The arrangement made Repsol one of the OPEC-member nation’s main fuel suppliers, alongside Russia’s Rosneft and India’s Reliance Industries, according to three sources and vessel-tracking data.
The Trump administration blames Maduro for a severe economic crisis that has forced millions of Venezuelans to flee. The United States and dozens of other countries recognise Venezuelan opposition leader Juan Guaido as the nation’s interim president. Maduro considers Guaido a U.S. puppet.
A final decision on whether Repsol will cancel the Venezuelan swap deal altogether, after it was first arranged in late 2018, has not yet been made, the sources said.
A Repsol spokesman declined to comment on the petroleum swaps. But one of the sources said the company had been communicating with the Trump administration through the U.S. embassy in Spain, which declined to comment.
Repsol has said previously that it was complying with U.S. sanctions on PDVSA, which bar any use of the U.S. financial system or subsidiaries based in the United States for oil deals with Venezuela.

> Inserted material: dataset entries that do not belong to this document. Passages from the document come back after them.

(** * Reclaim-space planning: staged actions and space accounting

    A shallow embedding of [src/components/storage/ReclaimSpaceModal.jsx]
    (anaconda-webui).  The dialog keeps, for every device of the
    original device tree, an ordered list of not yet applied actions
    ([unappliedActions]); the footer turns these lists into a number of
    reclaimed bytes and compares it with the size the installation
    requires.

    Conventions of the embedding:
    - a JavaScript object used as a map is an association list in
      [Object.keys] order, which for device names (no array indices) is
      the order of insertion; a lookup takes the first entry of a key;
    - a [TypeError] (a property read on [undefined]) is [None]; a name
      that is no key of an object but a member of [Object.prototype]
      ends in the same [TypeError] wherever the source reads a property
      of what it has looked up, and is told apart ([member]) where the
      source tests the result first;
    - byte counts are integers ([Z]); the empty string, which
      [onAction] stores as the [value] of a [remove], is kept as its
      own JavaScript value and converted by [toNumber] where the source
      subtracts it;
    - the numbers that the shrink slider produces are rationals ([Q]),
      exact where the doubles of the source are rounded. *)

From Stdlib Require Import List String ZArith QArith Qround Qminmax Lia Lqa Bool.
Import ListNotations.
(** * LemonVRCT: the capture-to-dispatch pipeline of [vrchat_translator.py]

  A shallow embedding of the class [VRChatTranslator]: the push-to-talk
  recording flags, the translation queue and its single worker, the
  speech-to-text / correction / translation fan-out, and the OSC dispatch.

  External collaborators (PyAudio, Whisper, the chat-completion client,
  the OSC client) are not part of the program.  Their answers are read
  from scripts held in the [World]; every call made to them is recorded
  in a chronological [trace]. *)

From Stdlib Require Import List ZArith NArith Bool Lia String Ascii.
Import ListNotations.

(* ================================================================== *)
(** ** Python strings *)

(** A Python [str] is a sequence of Unicode code points; [len] counts
  code points, so a CJK character has length one. *)
Module PyStr.

Definition char := N.
Definition str := list char.

(** An ASCII literal, one code point per character. *)
Fixpoint lit (s : string) : str :=
  match s with
  | EmptyString => []
  | String a r => N_of_ascii a :: lit r
  end.

Fixpoint eqb (a b : str) : bool :=
  match a, b with
  | [], [] => true
  | x :: a', y :: b' => N.eqb x y && eqb a' b'
  | _, _ => false
  end.

(** Truth value of a string: [if text:] holds for non-empty strings. *)
Definition truthy (s : str) : bool :=
  match s with [] => false | _ :: _ => true end.

Definition len (s : str) : Z := Z.of_nat (List.length s).

(** The code points for which [str.isspace] holds, the set removed by
    [str.strip()] without argument. *)
Definition isspace (c : char) : bool :=
  ((9 <=? c) && (c <=? 13)
   || (28 <=? c) && (c <=? 32)
   || (c =? 133) || (c =? 160) || (c =? 5760)
   || (8192 <=? c) && (c <=? 8202)
   || (c =? 8232) || (c =? 8233) || (c =? 8239) || (c =? 8287)
   || (c =? 12288))%N.

Fixpoint lstrip (s : str) : str :=
  match s with
  | [] => []
  | c :: r => if isspace c then lstrip r else s
  end.

Definition rstrip (s : str) : str := rev (lstrip (rev s)).

Definition strip (s : str) : str := rstrip (lstrip s).

Definition newline : char := 10%N.

(** [sep.join(lines)] for the separator ["\n"]. *)
Fixpoint join_lines (lines : list str) : str :=
  match lines with
  | [] => []
  | [l] => l
  | l :: rest => l ++ newline :: join_lines rest
  end.

End PyStr.

Import PyStr.

(* ================================================================== *)
(** ** Python dictionaries *)

(** [translations] is a [dict]: iteration follows insertion order, and
  assigning to a key that is already present replaces its value in
  place, keeping the key's position. *)
Module PyDict.

Definition dict := list (str * str).

Fixpoint setitem (d : dict) (k v : str) : dict :=
  match d with
  | [] => [(k, v)]
  | (k', v') :: r =>
      if PyStr.eqb k' k then (k', v) :: r else (k', v') :: setitem r k v
  end.

Fixpoint get (d : dict) (k : str) : option str :=
  match d with
  | [] => None
  | (k', v') :: r => if PyStr.eqb k' k then Some v' else get r k
  end.

Definition keys (d : dict) : list str := map fst d.
Definition values (d : dict) : list str := map snd d.

End PyDict.

(* ================================================================== *)
(** ** Events, collaborators' answers, and the object state *)

(** One frame is the [bytes] object returned by [stream.read]; bytes are
    kept as numbers below 256. *)
Definition frame := list Z.
Definition audio := list frame.

Inductive level := INFO | WARNING | ERROR.

(** The log calls of the modelled methods, one constructor per call
    site, carrying the values interpolated into the message. *)
Inductive log_msg :=
| MsgRecordingStarted          (* start_recording: "开始录音..." *)
| MsgStartRecordingFailed      (* start_recording: "开始录音失败" *)
| MsgRecordingStopped          (* stop_recording: "录音停止，开始处理..." *)
| MsgNoAudioData               (* stop_recording: "没有录音数据" *)
| MsgStopRecordingFailed       (* stop_recording: "停止录音过程中出错" *)
| MsgRecordingError            (* record_audio: "录音过程中出错" *)
| MsgTranscribing              (* transcribe_audio: "正在转录音频..." *)
| MsgAudioTooShort             (* transcribe_audio: "录音时间太短，无法转录" *)
| MsgAudioLength (n : Z)       (* transcribe_audio: "音频数据长度" *)
| MsgRawTranscription (t : str)(* transcribe_audio: "原始转录结果" *)
| MsgAfterCorrection (t : str) (* transcribe_audio: "语义修正后" *)
| MsgTranscribeFailed          (* transcribe_audio: "转录失败" *)
| MsgCorrecting                (* semantic_correction: "正在进行语义修正..." *)
| MsgCorrectionNoChange        (* semantic_correction: "语义修正无变化，使用原始文本" *)
| MsgCorrectionDone (t c : str)(* semantic_correction: "语义修正完成" *)
| MsgCorrectionFailed          (* semantic_correction: "语义修正失败" *)
| MsgCorrectionFallback        (* semantic_correction: "语义修正失败，使用原始文本" *)
| MsgTranslating (lang : str)  (* translate_text: "正在翻译到" *)
| MsgTranslated (lang t : str) (* translate_text: "翻译结果" *)
| MsgTranslateFailed (lang : str) (* translate_text: "翻译到 ... 失败" *)
| MsgFormatted (out : str)     (* format_output: "格式化输出" *)
| MsgNothingToSend             (* send_to_vrchat: "没有文本可发送" *)
| MsgSent (t : str)            (* send_to_vrchat: "已发送到VRChat" *)
| MsgSendFailed                (* send_to_vrchat: "发送到VRChat失败" *)
| MsgHotkeyDown                (* on_press: "检测到 ... 键，开始录音" *)
| MsgHotkeyUp.                 (* on_release: "... 键释放，停止录音" *)

(** The user message of a chat completion: the fixed instruction text
    is left out, the interpolated values are kept. *)
Inductive prompt :=
| CorrectionPrompt (text : str)
| TranslationPrompt (source_language target_language text : str).

Inductive osc_arg :=
| OscStr (s : str)
| OscBool (b : bool).

Inductive event :=
| Log (lv : level) (m : log_msg)
| AudioOpen                          (* self.audio.open(...) *)
| DeviceInfo                         (* self.audio.get_device_info_by_index *)
| RecordingThreadStart               (* recording_thread.start() returned *)
| StreamStop                         (* self.stream.stop_stream() *)
| StreamClose                        (* self.stream.close() *)
| AudioTerminate                     (* self.audio.terminate() *)
| QueuePut (item : option audio)     (* self.translation_queue.put *)
| QueueGet (item : option audio)     (* a successful translation_queue.get *)
| QueueTaskDone                      (* self.translation_queue.task_done() *)
| ModelTranscribe (samples : list Z) (language : str)
| ChatCreate (p : prompt) (max_tokens : Z)
| OscSend (address : str) (args : list osc_arg).

(** [self.model.transcribe] raises, or returns a dict whose ['text']
    entry may be missing. *)
Inductive stt_outcome :=
| SttRaise
| SttResult (text : option str).

(** [chat.completions.create(...)] followed by
    [.choices[0].message.content]: an exception anywhere on that path
    (transport error, timeout, no choice, content [None]), or the
    content string. *)
Inductive chat_outcome :=
| ChatRaise
| ChatContent (content : str).

(** The answers of the collaborators, in call order.  [true] stands for
    a call that returns, [false] for one that raises; a script that has
    run out answers every further call with an exception. *)
Record World := {
  open_results : list bool;
  info_results : list bool;
  thread_results : list bool;
  stream_results : list bool;
  transcribe_results : list stt_outcome;
  chat_results : list chat_outcome;
  send_results : list bool
}.

(** Where the worker thread stands in [process_translation_queue]:
    blocked in [queue.get], past [self.is_translating = True] with the
    dequeued item in its local variable, or out of the loop. *)
Inductive worker_state :=
| Waiting
| Holding (audio_data : audio)
| Exited.

(** The attributes of the object that the modelled methods read or
    write, with the queue, the worker's position, the collaborators'
    scripts and the trace.  [stream] tells whether [self.stream] has
    been set. *)
Record State := {
  is_recording : bool;
  audio_data : option (list frame);
  stream : bool;
  hotkey_pressed : bool;
  is_translating : bool;
  translation_queue : list (option audio);
  worker : worker_state;
  world : World;
  trace : list event
}.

Companies have been given until April 28 to wind down their existing transactions.
Repsol’s most recent shipment of gasoline arrived in Venezuela on March 25 aboard the Torm Laura, according to vessel-tracking data from Refinitiv Eikon and consulting firm Kpler.
As of Wednesday, the Achilleas, a Suezmax tanker chartered by Repsol, remained anchored off Venezuela’s Jose oil port, after loading about 1 million barrels of heavy crude on April 6, the Refinitiv data showed.
Another Suezmax chartered by Repsol has been anchored off Jose for at least a week after loading Venezuelan oil, according to shipping sources and Refinitiv data.
The tankers are awaiting directions from Repsol before they set sail, according to one of the sources.
A separate group of 11 loaded tankers, chartered by U.S. firms Chevron Corp, Valero Energy and Citgo Petroleum have been anchored off Jose for over two months following payment complications from sanctions.
U.S. President Donald Trump’s national security adviser John Bolton told Reuters last month the administration was considering imposing sanctions on any companies outside the United States that do business with Venezuela.
On Wednesday in Miami, Bolton announced a series of new sanctions against Cuba and Venezuela, ratcheting up pressure on Maduro and the countries that support him.
In February, Spain imported some 75,920 barrels per day (bpd) of Venezuelan oil, down from 84,650 bpd the month before, when arrivals were boosted by the Repsol-PDVSA swap. The European country imported an average of 12,630 bpd of the crude during 2018.